(Recorded data Opens)
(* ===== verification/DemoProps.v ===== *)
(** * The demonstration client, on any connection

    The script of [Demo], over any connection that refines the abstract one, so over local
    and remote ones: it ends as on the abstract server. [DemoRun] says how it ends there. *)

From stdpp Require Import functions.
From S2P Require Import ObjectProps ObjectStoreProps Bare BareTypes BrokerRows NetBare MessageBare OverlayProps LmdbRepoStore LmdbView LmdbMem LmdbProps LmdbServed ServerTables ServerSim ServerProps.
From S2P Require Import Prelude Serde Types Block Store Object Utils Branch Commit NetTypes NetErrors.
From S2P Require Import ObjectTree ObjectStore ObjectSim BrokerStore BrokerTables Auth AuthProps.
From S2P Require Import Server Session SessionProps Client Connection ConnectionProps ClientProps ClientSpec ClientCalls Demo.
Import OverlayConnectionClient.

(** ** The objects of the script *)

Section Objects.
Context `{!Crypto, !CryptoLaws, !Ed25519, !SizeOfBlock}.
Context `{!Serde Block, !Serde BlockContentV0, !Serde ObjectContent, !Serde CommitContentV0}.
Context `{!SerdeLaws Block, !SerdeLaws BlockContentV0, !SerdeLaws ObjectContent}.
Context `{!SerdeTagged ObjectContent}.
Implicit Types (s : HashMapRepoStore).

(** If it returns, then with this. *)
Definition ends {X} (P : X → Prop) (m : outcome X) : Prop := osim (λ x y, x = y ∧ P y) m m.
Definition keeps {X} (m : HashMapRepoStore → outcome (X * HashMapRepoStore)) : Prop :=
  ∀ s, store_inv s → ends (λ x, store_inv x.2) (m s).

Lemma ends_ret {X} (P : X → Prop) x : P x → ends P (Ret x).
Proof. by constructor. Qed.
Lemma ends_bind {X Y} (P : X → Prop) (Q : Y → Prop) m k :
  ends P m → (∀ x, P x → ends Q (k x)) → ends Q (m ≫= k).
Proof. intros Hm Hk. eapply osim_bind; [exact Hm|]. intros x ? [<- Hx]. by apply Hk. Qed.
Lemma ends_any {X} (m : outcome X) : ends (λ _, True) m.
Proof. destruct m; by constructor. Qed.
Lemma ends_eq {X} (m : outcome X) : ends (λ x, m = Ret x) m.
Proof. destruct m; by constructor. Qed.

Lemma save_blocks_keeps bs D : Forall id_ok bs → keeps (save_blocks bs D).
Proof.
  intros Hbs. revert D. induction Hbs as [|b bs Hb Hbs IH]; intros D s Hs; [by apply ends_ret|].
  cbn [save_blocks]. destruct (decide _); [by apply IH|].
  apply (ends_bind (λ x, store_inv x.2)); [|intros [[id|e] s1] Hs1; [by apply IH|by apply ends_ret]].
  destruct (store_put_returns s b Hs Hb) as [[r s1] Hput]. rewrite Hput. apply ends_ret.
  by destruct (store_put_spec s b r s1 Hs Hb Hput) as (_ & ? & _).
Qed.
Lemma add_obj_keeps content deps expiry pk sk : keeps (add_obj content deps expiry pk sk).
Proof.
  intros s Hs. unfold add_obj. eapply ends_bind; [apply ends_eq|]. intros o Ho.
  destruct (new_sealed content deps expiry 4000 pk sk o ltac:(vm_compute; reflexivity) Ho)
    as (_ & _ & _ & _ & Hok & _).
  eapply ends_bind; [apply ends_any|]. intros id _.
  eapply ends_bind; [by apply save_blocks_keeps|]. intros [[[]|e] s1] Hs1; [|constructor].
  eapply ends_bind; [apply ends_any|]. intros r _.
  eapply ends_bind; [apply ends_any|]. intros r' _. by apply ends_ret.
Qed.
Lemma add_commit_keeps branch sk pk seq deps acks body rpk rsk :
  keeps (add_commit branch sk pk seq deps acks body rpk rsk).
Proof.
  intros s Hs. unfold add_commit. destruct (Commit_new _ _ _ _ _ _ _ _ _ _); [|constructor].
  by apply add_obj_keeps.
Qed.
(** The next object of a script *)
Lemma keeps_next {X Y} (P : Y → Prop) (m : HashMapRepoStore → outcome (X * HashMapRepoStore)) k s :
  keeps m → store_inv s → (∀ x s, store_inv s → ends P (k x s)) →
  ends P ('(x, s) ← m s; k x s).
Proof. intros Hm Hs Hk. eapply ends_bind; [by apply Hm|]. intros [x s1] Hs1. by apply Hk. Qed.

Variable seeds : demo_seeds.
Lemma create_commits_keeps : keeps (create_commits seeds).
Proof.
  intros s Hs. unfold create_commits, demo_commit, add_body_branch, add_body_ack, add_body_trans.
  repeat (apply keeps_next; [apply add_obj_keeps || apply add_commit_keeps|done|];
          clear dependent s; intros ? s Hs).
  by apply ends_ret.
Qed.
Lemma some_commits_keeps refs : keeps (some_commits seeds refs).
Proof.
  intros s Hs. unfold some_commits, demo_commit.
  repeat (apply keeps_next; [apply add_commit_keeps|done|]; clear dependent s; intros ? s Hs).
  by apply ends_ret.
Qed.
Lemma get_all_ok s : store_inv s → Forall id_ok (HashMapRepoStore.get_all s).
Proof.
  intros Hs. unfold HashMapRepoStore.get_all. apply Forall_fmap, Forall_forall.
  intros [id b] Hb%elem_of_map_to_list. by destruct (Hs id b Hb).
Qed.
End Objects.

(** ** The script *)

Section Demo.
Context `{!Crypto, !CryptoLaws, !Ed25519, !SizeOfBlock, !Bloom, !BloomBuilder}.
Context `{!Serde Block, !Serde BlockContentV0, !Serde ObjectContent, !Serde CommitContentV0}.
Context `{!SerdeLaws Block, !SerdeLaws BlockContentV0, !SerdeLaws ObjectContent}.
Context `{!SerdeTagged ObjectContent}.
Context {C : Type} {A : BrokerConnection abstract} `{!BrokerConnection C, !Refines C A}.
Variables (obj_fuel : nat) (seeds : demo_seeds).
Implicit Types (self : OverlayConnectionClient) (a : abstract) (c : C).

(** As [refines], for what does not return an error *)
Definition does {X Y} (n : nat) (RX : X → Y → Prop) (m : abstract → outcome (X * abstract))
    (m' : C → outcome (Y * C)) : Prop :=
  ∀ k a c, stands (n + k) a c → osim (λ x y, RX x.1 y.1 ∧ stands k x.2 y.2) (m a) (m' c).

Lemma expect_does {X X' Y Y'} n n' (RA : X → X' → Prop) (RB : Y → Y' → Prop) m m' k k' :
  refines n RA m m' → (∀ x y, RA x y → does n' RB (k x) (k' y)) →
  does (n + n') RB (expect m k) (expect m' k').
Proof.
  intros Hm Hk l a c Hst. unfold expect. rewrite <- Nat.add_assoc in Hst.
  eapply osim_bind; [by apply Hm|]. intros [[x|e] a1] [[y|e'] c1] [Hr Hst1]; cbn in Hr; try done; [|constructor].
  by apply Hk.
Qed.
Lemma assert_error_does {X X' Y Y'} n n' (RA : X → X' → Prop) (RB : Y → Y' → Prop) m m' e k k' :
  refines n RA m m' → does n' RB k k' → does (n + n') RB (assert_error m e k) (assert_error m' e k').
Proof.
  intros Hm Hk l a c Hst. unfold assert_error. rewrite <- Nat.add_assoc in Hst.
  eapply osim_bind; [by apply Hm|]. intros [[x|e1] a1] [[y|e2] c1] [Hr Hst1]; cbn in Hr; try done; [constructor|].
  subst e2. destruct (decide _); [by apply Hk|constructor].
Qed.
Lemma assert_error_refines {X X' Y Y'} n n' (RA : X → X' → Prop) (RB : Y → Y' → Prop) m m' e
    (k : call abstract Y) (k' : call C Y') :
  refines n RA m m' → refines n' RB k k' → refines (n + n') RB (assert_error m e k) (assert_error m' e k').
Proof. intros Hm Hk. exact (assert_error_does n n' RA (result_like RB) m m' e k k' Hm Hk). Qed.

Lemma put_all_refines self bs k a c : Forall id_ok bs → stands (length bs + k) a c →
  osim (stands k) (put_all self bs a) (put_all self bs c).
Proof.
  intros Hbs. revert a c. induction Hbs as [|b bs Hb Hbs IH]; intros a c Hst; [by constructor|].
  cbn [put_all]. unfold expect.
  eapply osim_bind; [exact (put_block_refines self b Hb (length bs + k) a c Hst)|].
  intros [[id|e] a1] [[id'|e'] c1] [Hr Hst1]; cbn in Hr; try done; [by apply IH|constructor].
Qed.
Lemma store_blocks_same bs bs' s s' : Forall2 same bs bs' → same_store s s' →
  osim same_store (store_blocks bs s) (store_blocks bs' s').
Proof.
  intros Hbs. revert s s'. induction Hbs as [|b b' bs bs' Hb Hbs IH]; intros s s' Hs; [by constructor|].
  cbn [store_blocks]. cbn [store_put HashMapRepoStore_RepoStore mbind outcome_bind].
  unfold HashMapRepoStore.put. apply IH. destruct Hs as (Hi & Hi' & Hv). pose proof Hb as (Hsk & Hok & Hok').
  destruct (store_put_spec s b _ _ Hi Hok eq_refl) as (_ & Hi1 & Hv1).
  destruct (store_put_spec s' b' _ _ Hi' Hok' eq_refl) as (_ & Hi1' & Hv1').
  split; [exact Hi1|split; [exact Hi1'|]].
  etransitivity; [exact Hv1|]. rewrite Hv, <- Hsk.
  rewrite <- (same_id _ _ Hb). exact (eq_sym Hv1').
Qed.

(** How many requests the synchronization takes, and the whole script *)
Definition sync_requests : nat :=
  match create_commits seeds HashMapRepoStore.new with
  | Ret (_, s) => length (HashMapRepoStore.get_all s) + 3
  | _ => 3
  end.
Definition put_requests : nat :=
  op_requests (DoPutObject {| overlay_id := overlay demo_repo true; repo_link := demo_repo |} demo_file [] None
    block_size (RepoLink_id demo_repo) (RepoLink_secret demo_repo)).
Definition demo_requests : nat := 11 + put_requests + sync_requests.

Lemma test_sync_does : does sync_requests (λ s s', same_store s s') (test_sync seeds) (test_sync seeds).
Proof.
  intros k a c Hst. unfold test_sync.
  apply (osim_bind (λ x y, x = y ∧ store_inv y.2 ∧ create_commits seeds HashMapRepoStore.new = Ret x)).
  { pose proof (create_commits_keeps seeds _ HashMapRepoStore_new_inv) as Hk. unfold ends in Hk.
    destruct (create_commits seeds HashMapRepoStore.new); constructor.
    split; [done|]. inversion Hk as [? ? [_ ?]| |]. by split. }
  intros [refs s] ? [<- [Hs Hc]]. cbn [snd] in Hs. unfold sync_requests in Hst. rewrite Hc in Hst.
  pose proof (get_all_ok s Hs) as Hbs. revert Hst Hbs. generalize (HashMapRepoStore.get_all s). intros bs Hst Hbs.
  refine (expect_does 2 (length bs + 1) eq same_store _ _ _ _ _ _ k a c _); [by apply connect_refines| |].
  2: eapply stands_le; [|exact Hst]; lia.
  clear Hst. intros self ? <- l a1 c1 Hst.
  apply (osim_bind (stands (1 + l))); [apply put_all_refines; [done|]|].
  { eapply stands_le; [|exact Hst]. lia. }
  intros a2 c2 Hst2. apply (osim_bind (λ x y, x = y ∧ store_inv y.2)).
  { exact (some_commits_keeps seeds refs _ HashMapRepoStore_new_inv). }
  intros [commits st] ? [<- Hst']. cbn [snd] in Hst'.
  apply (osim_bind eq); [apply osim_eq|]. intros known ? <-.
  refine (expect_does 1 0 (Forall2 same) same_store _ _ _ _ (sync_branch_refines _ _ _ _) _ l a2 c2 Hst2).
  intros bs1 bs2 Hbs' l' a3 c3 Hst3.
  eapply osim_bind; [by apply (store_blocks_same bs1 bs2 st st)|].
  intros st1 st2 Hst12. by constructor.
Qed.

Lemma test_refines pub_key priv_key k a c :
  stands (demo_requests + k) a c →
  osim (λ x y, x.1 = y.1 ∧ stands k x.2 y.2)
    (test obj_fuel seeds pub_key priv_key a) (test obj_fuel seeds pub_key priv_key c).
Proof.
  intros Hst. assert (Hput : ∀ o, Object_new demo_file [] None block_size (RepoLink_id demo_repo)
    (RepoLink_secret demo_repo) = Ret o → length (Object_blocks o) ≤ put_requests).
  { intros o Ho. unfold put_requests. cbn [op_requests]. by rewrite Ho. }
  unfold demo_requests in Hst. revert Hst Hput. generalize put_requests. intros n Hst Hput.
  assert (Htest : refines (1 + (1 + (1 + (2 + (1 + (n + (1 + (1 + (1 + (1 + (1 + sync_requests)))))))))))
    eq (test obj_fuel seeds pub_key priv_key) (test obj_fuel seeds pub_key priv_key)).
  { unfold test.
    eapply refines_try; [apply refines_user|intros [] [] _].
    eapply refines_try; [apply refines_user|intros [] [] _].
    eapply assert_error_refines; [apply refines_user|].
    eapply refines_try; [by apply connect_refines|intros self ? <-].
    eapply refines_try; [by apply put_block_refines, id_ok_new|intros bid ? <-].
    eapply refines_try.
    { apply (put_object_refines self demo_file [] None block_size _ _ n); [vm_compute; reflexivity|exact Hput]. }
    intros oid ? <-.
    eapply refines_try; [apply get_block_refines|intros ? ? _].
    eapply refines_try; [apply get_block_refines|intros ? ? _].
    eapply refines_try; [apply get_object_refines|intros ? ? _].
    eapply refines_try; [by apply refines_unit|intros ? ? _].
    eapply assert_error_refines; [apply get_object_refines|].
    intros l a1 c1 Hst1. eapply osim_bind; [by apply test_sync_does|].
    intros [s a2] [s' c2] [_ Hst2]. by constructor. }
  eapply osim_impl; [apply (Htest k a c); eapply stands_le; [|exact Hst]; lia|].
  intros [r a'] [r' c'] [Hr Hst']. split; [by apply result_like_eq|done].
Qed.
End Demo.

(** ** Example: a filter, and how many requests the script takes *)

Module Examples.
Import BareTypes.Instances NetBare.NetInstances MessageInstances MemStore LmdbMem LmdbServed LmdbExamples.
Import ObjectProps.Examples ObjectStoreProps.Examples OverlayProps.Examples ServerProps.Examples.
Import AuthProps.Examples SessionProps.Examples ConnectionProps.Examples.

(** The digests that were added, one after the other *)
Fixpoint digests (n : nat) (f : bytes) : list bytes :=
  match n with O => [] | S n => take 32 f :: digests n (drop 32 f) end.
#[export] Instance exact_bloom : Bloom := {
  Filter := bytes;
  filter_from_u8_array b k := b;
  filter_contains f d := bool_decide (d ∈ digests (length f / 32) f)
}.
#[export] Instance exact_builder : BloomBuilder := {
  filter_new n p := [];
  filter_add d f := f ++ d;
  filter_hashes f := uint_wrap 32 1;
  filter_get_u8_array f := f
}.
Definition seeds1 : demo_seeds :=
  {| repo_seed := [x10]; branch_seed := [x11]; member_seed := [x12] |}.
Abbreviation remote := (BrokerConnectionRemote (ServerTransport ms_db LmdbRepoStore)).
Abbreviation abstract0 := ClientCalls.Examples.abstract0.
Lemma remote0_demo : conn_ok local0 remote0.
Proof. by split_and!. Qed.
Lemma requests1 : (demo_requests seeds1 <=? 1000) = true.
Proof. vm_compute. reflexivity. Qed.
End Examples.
(Recorded data Closes)
Exercise goal
Each line of the entries that contains the word "self" should be listed.

Solution below
Implicit Types (self : OverlayConnectionClient) (a : abstract) (c : C).
Lemma put_all_refines self bs k a c : Forall id_ok bs → stands (length bs + k) a c →
  osim (stands k) (put_all self bs a) (put_all self bs c).
  eapply osim_bind; [exact (put_block_refines self b Hb (length bs + k) a c Hst)|].
  clear Hst. intros self ? <- l a1 c1 Hst.
    eapply refines_try; [by apply connect_refines|intros self ? <-].
    { apply (put_object_refines self demo_file [] None block_size _ _ n); [vm_compute; reflexivity|exact Hput]. }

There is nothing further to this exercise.